[[ Information, beginning ]]

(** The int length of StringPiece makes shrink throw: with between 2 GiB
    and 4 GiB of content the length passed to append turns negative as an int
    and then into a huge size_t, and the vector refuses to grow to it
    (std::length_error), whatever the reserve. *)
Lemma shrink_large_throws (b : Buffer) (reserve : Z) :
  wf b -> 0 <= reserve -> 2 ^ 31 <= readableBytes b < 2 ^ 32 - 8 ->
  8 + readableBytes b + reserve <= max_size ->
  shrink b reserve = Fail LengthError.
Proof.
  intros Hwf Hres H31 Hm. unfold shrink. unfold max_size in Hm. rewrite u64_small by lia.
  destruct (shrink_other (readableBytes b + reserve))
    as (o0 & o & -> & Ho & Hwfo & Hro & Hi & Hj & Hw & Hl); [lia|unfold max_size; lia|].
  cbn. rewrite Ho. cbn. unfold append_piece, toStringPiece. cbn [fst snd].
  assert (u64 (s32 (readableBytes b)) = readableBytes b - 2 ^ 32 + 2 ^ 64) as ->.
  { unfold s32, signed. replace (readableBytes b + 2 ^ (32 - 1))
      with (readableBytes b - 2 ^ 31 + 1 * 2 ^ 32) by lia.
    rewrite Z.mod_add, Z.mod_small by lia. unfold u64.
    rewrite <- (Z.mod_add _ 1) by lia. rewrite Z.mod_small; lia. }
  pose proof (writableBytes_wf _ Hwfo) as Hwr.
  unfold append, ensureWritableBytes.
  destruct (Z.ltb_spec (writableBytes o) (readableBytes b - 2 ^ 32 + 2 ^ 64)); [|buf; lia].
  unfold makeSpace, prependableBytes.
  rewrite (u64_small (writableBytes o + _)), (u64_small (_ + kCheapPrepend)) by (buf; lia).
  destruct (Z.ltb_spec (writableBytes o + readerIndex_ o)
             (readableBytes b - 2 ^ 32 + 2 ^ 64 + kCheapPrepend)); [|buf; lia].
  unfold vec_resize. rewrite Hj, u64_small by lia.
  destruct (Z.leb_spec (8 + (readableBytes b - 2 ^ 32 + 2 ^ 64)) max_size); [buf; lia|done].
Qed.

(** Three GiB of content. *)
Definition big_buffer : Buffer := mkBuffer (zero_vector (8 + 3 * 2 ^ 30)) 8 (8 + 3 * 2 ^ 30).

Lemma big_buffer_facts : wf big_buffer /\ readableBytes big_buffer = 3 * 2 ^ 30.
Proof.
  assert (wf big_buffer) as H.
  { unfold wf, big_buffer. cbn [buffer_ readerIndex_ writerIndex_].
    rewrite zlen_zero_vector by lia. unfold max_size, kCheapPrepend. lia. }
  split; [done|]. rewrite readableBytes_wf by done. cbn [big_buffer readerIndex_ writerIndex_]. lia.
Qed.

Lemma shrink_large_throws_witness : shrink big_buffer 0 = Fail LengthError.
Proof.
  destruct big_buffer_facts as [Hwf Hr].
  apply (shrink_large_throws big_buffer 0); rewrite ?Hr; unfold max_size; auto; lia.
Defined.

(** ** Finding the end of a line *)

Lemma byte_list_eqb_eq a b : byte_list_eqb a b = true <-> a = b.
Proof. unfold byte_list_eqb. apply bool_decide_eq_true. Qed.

[[ Information, end ]]
[[ Information, beginning ]]

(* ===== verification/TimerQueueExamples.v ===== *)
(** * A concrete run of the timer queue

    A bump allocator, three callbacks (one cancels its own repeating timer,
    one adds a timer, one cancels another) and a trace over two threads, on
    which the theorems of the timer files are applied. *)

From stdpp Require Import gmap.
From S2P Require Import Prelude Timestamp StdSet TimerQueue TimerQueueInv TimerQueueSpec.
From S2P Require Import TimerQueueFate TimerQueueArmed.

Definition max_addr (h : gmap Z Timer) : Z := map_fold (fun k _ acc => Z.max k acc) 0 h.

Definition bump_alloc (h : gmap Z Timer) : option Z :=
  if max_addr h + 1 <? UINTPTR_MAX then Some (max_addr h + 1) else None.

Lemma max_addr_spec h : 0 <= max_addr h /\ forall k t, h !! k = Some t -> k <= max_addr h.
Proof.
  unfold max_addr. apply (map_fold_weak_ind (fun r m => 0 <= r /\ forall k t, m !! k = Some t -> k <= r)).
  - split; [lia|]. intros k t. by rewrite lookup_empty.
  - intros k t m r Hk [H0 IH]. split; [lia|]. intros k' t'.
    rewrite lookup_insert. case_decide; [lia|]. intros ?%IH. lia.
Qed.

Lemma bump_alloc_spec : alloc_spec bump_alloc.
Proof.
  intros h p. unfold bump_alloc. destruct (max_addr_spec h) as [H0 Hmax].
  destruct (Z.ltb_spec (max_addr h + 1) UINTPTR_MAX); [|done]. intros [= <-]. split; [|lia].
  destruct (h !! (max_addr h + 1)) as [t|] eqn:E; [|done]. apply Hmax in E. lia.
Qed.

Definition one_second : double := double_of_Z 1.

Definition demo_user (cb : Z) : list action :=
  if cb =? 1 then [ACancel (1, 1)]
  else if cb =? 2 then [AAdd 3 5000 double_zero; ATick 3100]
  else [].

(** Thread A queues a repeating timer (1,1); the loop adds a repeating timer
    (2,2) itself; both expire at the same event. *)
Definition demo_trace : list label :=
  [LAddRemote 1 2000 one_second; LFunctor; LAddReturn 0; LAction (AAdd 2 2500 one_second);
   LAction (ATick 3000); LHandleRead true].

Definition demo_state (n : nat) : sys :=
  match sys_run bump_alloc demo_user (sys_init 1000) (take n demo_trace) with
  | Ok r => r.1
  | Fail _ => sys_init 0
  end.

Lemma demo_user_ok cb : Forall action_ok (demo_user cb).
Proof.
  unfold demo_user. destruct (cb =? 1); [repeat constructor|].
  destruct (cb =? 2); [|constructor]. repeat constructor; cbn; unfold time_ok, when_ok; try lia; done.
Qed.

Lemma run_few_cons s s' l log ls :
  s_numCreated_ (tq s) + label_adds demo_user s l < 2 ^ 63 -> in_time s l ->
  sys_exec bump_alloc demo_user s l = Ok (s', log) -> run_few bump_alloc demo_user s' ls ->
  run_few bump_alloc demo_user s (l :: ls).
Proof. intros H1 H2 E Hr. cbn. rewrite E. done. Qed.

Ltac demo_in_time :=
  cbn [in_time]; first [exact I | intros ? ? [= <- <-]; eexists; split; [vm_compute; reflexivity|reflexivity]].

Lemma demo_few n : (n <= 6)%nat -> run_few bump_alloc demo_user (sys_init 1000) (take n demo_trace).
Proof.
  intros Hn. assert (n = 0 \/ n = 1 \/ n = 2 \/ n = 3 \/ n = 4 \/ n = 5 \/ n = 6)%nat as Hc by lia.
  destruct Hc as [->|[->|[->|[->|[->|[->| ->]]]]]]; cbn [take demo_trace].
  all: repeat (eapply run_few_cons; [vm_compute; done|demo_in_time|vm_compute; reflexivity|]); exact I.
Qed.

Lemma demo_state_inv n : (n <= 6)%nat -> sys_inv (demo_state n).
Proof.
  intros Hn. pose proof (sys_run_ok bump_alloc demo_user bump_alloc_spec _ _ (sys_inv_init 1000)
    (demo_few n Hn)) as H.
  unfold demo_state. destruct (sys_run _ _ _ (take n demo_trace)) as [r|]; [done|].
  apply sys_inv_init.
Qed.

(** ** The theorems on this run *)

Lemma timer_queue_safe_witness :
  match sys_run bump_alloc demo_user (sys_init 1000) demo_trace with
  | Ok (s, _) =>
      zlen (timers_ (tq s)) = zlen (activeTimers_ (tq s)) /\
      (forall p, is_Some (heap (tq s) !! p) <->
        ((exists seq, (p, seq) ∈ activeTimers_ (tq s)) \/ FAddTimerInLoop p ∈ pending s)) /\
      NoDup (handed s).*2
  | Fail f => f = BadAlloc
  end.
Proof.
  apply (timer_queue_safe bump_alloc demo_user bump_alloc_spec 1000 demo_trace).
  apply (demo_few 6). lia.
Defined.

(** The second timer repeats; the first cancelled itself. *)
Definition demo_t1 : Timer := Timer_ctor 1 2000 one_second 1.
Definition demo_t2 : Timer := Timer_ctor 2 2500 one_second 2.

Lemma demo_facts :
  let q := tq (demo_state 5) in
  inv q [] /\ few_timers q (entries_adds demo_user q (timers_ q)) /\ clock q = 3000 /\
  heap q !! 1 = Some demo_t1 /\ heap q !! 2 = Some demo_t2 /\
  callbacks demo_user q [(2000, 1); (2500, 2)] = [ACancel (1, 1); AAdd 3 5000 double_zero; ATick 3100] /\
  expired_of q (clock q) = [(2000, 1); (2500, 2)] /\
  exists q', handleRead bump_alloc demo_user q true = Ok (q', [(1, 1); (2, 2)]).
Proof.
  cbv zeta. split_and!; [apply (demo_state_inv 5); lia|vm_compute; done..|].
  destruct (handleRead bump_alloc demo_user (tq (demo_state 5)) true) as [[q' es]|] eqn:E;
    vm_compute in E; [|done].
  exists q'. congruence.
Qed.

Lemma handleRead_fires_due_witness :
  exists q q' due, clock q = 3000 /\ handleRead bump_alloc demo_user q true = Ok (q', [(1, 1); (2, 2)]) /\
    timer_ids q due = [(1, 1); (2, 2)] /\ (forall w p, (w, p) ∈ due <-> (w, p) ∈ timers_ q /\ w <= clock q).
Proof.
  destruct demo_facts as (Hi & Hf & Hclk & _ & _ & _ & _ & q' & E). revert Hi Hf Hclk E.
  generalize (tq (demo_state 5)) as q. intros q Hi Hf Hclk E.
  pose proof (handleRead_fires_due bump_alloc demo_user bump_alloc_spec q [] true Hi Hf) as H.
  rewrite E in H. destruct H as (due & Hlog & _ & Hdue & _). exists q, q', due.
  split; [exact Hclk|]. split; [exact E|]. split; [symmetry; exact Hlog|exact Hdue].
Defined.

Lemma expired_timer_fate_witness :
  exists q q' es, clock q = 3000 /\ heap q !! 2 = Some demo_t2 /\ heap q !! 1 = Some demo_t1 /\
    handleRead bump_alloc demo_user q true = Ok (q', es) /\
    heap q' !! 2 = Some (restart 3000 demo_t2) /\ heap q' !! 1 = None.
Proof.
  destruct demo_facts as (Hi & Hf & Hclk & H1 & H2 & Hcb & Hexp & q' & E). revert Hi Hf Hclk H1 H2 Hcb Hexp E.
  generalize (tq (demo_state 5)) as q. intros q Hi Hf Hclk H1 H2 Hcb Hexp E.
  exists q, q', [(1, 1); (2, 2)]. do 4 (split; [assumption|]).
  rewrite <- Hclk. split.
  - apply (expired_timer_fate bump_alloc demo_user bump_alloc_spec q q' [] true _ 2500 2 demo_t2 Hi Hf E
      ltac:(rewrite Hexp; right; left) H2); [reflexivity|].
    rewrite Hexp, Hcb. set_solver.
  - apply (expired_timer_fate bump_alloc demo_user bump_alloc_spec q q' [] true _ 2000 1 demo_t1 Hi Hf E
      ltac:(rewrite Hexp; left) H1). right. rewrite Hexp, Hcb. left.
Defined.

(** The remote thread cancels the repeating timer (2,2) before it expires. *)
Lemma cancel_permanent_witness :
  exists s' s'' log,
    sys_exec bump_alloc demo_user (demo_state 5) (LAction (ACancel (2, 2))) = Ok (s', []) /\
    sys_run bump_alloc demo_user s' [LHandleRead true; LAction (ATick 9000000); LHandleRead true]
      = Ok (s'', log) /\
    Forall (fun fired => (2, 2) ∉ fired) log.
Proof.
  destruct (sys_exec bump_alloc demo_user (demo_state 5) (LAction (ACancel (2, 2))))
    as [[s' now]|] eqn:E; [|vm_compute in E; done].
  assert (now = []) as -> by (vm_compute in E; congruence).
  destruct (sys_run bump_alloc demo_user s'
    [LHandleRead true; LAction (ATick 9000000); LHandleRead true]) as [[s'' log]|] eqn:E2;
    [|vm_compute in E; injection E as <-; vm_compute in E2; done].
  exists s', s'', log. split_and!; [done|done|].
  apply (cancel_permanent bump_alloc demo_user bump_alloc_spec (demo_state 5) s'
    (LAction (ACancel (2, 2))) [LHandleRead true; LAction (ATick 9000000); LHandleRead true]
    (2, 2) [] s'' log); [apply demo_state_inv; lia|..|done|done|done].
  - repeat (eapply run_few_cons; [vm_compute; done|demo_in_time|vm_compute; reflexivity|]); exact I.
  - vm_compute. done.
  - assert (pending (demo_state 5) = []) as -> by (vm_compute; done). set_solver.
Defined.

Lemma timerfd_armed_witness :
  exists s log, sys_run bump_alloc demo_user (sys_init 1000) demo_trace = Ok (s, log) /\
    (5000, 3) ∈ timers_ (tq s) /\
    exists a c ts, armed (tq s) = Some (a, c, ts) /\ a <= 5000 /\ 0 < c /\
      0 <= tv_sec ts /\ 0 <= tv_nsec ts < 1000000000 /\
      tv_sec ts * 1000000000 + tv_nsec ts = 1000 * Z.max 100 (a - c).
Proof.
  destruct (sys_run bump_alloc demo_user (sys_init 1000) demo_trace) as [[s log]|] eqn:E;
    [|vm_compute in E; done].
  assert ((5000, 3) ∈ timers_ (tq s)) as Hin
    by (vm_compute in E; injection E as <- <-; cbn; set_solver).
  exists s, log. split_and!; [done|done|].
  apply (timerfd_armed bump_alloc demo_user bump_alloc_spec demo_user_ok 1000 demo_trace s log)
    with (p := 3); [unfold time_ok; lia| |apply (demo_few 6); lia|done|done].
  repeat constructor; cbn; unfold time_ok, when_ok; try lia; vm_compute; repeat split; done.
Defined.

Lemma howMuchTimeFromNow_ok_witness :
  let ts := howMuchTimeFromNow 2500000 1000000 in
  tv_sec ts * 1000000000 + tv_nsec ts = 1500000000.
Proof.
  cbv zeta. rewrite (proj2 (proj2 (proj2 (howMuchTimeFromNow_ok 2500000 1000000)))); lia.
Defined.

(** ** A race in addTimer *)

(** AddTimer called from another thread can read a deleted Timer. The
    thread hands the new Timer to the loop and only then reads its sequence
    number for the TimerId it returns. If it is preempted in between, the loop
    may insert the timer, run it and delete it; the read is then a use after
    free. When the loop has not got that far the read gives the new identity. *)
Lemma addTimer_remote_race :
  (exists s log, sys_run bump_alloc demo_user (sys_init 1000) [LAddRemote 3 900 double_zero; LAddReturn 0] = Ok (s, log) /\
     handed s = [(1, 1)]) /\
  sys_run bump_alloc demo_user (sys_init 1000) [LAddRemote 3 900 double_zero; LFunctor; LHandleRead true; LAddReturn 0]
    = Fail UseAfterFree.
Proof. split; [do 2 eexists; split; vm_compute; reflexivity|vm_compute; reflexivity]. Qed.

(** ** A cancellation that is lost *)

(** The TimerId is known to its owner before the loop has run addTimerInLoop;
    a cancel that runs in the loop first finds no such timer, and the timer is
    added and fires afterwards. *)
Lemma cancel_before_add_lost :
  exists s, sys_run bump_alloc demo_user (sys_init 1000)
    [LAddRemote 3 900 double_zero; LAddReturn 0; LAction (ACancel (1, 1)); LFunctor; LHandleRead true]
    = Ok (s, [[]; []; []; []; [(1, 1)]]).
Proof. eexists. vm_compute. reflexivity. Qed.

[[ Information, end ]]

■ **What is being asked**
Look through the data above and report every line in which "Hmax" appears.

■ **Output for this exercise**
  intros h p. unfold bump_alloc. destruct (max_addr_spec h) as [H0 Hmax].
  destruct (h !! (max_addr h + 1)) as [t|] eqn:E; [|done]. apply Hmax in E. lia.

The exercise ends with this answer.